Another Federal Agency Deletes Climate Change From Its Website

By Ayana Byrd Aug 25, 2017

The National​ ​Institute​ ​of​ ​Environmental​ ​Health​ ​Sciences (NIEHS) has taken on an unexpected distincton. The division of the National Institute of Health dedicated to studying the environment and its impact on humans has joined the Department of the Interior, Department of Transportation and the Environmental Protection Agency in eliminating many references to climate change on its website.

On Wednesday (August 23), ThinkProgess published an article featuring an interview with Christine Flowers, director of NIEHS’s Office of Communications and Public Liaison, explaining why.

Though the phrase "climate change" still appears on the site, it has been removed in a number of places.

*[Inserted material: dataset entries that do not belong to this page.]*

(** One iteration of the inner loop; the group controller and the reverse proxy share
    the table of routes. *)
Definition http_listen (id : nat) (name group key : string) (rc : route) (c : HTTPGroupController)
    : result HTTPGroupError close_fn * HTTPGroupController :=
  if negb (group =s? "") then
    match ctl_Register 1 name group key rc c with
    | Some (Ok _, c) => (Ok (CloseGroup name group), c)
    | Some (Err e, c) => (Err e, c)
    | None => (Err errGroupStale, c)   (* the loop would go round again *)
    end
  else match rp_Register rc (vhostRouter c) with
       | Ok rs => (Ok (CloseRoute rc), set_router rs c)
       | Err e => (Err (ErrRoute e), c)
       end.

(** The loops over the routes to register: the close functions so far, in order. *)
Fixpoint http_loop (id : nat) (name group key : string) (rcs : list route)
    (fns : list close_fn) (c : HTTPGroupController)
    : result HTTPGroupError unit * list close_fn * HTTPGroupController :=
  match rcs with
  | [] => (Ok tt, fns, c)
  | rc :: rcs =>
      match http_listen id name group key rc c with
      | (Err e, c) => (Err e, fns, c)
      | (Ok f, c) => http_loop id name group key rcs (fns ++ [f]) c
      end
  end.

Definition run_close_fn (c : HTTPGroupController) (f : close_fn) : HTTPGroupController :=
  match f with
  | CloseGroup name group => ctl_UnRegister name group c
  | CloseRoute rc => set_router (rp_UnRegister rc (vhostRouter c)) c
  end.

(** [HTTPProxy.Close]: the close functions in the order they were added. *)
Definition http_Close (fns : list close_fn) (c : HTTPGroupController) : HTTPGroupController :=
  foldl run_close_fn c fns.

Definition http_routes (id : nat) (s : ServerConfig) (d : DomainConfig) (h : HTTPFields) : list route :=
  let locations := match Locations h with [] => [""] | ls => ls end in
  buildDomains s (CustomDomains d) (SubDomain d) ≫= λ dom,
    (λ loc, http_route id h dom loc) <$> locations.

(** [HTTPProxy.Run]: on an error the deferred [Close] runs. *)
Definition http_Run (id : nat) (name : string) (s : ServerConfig) (lb : LoadBalancerConfig)
    (d : DomainConfig) (h : HTTPFields) (c : HTTPGroupController)
    : result HTTPGroupError (list close_fn) * HTTPGroupController :=
  match http_loop id name (Group lb) (GroupKey lb) (http_routes id s d h) [] c with
  | (Ok _, fns, c) => (Ok fns, c)
  | (Err e, fns, c) => (Err e, http_Close fns c)
  end.

(** *** Without a group, [Run] is all or nothing and [Close] undoes it *)

(** The keys of the table a list of routes takes. *)
Definition route_key (rc : route) : string * string * string :=
  (ToLower (Domain rc), Location rc, RouteByHTTPUser rc).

Per the Chicago Tribune:

A headline that read "Climate Change and Human Health," for example, was altered to "Climate and Human Health." A menu title that read "Climate Change and Children’s Health" in June now appears as "Climate and Children’s Health." Links to a fact sheet on "Climate Change and Human Health" also were removed.

References to global warming’s impact on human health have been reduced as well, reports the Environmental Data & Governance Initiative (EDGI).

Flowers insists that these edits are not a reflection of the Trump Administration’s disbelief in the consequences of climate change, but a matter of digital housekeeping as NIEHS updates its site. She also said that she feels these deletions are having an unintended positive effect, “[guiding] people to explore the Climate Change and Human Health Literature Portal, a database of studies pertaining to the health implications of climate change published between 2007 and 2014.”

However, there are environmentalists who believe the edits are another act of suppression by the same White House that announced the U.S. would withdraw from the landmark global warming agreement the Paris Accord. David Doniger, director of the climate and clean air program at the Natural Resources Defense Council, told the Chicago Tribune, “The cleansing continues. But they’re not going to be able to erase the science, or the truth, by scrubbing websites."